[Directions for this task]
Of all the entries below, only the lines from the one with "rcv', packet_id_init false seq_bt" up to and including the one with "Ei & Esnd)." are to be duplicated exactly.

(Provided entries Opens)

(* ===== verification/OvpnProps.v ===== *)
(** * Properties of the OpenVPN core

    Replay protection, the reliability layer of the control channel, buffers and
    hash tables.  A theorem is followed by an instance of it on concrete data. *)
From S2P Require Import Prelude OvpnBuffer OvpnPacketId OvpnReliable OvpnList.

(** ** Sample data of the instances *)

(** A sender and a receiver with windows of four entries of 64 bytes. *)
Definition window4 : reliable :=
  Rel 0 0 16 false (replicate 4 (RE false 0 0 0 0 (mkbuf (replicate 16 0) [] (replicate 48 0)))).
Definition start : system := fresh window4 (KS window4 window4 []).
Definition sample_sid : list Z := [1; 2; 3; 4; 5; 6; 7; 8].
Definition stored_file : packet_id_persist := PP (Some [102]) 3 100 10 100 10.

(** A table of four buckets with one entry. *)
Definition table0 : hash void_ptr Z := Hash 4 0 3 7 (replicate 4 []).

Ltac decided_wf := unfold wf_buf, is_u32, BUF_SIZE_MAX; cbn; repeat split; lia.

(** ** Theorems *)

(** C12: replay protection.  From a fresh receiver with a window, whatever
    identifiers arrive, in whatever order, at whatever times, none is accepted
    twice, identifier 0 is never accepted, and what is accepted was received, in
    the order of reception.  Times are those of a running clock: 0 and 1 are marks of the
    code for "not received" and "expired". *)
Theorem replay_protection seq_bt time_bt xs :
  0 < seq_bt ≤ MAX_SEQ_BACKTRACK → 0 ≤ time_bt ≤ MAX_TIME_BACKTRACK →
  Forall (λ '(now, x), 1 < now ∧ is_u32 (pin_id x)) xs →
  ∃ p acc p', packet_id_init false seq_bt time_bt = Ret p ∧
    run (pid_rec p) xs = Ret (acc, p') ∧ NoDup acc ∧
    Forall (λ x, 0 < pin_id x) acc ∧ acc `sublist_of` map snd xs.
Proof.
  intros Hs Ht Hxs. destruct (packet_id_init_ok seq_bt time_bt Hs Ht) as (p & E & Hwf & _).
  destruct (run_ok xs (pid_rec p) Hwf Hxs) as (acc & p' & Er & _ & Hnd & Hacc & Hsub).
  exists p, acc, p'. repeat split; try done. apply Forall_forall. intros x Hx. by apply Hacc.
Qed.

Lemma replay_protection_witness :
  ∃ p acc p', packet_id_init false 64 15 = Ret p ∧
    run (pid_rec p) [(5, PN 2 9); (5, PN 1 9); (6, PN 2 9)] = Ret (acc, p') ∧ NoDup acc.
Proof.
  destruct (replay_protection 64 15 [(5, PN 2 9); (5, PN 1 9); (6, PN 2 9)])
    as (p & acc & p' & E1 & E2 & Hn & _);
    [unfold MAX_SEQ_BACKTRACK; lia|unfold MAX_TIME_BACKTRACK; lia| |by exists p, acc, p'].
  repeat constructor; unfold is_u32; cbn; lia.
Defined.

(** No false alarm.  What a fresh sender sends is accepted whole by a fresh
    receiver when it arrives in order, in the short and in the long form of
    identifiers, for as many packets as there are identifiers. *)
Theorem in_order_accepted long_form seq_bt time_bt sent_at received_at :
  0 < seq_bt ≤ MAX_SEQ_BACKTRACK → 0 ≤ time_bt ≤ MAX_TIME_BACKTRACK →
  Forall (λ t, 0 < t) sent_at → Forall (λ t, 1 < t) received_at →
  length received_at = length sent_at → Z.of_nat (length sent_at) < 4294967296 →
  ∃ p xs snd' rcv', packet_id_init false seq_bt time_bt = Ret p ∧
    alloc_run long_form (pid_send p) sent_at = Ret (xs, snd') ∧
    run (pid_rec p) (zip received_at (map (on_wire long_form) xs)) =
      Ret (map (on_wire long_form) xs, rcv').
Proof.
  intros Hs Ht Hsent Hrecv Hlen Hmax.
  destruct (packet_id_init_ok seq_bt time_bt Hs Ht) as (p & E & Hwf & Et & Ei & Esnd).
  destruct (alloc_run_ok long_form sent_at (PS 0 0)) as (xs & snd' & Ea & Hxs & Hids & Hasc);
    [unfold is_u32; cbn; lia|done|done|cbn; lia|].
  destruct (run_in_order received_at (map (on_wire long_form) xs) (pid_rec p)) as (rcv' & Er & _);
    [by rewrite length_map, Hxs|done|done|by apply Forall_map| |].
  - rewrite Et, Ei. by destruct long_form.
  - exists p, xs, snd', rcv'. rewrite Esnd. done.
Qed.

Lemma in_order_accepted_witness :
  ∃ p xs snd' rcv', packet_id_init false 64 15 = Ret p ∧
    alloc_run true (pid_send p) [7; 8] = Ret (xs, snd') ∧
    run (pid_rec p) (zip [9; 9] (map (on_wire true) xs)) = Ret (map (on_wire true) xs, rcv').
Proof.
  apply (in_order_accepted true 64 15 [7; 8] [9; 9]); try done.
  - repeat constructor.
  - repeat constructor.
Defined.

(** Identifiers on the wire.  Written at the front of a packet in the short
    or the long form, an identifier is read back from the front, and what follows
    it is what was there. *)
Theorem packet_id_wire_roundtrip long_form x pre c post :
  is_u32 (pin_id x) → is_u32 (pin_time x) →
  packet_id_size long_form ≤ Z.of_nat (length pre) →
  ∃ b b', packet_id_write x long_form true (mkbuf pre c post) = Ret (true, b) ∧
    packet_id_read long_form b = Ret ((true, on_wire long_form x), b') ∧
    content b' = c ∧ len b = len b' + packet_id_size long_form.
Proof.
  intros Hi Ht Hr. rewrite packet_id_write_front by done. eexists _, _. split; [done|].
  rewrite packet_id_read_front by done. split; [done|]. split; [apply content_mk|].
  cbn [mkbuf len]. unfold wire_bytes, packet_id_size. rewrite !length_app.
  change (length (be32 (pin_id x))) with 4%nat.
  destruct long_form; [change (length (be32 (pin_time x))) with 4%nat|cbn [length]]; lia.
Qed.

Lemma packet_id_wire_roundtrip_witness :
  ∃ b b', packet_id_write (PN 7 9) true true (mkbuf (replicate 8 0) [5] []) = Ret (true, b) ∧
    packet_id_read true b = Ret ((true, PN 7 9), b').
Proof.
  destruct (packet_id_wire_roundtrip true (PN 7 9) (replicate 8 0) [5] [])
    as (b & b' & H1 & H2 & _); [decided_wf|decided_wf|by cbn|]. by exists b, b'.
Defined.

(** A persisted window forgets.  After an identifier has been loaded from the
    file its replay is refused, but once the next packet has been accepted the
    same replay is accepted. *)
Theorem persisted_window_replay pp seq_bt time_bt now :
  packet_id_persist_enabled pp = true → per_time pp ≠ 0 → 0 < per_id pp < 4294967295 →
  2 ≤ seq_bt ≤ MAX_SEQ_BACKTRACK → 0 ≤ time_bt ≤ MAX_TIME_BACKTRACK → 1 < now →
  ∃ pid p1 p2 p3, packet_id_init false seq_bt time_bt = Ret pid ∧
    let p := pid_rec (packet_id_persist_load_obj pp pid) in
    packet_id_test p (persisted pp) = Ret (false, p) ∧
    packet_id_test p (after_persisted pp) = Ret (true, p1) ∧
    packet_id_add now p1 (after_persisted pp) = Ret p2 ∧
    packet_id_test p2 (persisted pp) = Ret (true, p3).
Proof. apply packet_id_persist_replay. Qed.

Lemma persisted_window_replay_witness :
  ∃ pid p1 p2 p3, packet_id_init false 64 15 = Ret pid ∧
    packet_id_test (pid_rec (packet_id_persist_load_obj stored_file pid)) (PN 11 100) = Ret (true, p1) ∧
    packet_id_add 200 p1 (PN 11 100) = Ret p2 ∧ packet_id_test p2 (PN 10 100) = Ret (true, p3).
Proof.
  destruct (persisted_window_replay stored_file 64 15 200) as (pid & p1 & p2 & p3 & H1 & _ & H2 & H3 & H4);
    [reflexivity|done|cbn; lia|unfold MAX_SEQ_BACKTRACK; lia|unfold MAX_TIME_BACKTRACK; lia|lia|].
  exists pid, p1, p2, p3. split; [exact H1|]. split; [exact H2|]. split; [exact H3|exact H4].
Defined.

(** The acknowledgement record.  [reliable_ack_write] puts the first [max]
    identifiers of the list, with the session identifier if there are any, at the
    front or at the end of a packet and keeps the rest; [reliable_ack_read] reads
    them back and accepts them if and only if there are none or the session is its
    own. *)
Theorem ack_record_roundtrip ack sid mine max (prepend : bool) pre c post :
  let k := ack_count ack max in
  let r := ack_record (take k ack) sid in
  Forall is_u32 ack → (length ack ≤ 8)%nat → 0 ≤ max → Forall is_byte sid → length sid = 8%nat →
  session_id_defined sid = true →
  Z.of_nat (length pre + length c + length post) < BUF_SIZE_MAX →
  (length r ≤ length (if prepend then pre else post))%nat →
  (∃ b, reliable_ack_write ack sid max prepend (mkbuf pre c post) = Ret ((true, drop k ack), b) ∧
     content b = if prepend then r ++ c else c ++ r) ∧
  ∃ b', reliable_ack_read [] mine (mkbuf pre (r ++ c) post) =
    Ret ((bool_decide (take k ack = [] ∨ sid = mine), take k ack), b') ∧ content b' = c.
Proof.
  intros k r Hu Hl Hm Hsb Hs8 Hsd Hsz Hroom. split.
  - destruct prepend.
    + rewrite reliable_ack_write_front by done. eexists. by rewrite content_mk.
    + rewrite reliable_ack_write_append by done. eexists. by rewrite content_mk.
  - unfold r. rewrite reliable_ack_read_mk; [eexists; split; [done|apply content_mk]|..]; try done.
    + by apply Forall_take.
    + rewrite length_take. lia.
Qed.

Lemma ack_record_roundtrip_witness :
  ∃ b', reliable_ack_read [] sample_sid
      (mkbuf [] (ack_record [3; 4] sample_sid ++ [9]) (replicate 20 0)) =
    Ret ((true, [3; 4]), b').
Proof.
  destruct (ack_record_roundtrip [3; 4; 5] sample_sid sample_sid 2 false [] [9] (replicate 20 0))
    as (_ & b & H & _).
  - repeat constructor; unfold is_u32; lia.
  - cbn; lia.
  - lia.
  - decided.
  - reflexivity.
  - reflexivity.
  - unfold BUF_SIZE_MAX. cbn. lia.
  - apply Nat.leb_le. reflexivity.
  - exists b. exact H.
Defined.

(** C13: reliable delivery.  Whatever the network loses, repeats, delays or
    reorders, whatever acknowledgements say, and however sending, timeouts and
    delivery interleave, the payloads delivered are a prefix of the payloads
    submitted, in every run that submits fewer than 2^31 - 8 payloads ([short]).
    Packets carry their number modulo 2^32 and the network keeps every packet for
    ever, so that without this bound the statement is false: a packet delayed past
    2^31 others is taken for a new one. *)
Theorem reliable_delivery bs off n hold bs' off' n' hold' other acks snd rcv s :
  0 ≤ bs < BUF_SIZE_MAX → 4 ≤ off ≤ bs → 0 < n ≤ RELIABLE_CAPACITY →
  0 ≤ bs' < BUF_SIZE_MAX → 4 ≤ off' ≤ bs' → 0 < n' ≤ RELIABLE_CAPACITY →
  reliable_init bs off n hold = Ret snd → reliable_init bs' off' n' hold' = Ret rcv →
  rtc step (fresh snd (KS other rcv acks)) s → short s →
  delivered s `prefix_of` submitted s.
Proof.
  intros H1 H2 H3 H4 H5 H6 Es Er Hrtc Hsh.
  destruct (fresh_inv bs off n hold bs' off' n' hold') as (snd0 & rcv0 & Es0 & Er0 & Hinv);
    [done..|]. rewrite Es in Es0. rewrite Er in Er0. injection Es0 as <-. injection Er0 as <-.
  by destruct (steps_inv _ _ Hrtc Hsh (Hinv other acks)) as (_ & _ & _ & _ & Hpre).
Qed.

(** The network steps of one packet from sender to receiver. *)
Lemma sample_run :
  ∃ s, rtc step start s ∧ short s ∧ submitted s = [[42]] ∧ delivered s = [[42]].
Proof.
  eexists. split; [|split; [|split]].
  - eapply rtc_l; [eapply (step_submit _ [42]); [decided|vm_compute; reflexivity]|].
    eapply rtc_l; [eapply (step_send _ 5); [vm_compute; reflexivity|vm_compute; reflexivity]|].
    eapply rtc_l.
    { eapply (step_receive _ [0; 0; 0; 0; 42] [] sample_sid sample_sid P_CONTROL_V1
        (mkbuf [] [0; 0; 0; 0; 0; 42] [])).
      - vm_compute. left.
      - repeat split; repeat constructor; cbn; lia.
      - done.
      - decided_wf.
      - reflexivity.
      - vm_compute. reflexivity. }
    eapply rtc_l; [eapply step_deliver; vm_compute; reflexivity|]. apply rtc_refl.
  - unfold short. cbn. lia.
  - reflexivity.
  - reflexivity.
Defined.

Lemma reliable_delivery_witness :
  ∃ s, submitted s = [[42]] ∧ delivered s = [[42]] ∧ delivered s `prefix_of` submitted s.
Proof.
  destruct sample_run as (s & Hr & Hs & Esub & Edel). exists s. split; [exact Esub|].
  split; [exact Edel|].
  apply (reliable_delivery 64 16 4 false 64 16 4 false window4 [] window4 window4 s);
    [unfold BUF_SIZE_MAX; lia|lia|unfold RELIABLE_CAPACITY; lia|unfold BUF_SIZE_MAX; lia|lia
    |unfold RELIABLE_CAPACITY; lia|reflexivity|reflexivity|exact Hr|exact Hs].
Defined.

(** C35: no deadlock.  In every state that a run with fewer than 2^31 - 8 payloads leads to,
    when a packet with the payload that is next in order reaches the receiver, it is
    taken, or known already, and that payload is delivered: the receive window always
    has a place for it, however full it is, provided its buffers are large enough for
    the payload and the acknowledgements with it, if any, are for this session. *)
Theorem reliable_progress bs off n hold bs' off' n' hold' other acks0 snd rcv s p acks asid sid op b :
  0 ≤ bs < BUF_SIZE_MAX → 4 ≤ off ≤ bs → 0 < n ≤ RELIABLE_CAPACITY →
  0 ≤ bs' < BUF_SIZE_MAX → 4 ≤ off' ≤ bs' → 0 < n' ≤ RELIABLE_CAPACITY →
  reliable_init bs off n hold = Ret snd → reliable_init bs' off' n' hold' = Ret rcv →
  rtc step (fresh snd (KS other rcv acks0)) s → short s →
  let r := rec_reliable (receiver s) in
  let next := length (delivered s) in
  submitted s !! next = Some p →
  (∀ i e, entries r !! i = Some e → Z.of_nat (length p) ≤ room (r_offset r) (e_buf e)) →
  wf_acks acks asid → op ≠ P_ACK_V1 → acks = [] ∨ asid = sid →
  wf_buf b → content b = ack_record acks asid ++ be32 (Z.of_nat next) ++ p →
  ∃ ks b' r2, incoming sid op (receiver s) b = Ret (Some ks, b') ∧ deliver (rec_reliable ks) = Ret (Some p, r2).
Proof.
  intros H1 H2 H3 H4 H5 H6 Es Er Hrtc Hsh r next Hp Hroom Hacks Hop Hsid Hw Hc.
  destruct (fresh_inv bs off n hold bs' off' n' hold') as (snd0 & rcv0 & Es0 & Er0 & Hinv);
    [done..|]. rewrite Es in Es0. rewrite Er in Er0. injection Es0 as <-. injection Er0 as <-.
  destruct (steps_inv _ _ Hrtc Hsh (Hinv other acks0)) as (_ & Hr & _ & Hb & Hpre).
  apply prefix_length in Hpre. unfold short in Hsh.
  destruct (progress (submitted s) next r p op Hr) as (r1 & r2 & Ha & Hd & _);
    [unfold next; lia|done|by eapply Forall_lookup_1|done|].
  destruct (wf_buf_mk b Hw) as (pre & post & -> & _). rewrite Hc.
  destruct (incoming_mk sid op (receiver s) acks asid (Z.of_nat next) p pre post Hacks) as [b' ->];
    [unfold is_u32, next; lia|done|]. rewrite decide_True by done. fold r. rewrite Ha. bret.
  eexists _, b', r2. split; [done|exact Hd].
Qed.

(Provided entries Closes)

[Response box]
  ∃ p xs snd' rcv', packet_id_init false seq_bt time_bt = Ret p ∧
    alloc_run long_form (pid_send p) sent_at = Ret (xs, snd') ∧
    run (pid_rec p) (zip received_at (map (on_wire long_form) xs)) =
      Ret (map (on_wire long_form) xs, rcv').
Proof.
  intros Hs Ht Hsent Hrecv Hlen Hmax.
  destruct (packet_id_init_ok seq_bt time_bt Hs Ht) as (p & E & Hwf & Et & Ei & Esnd).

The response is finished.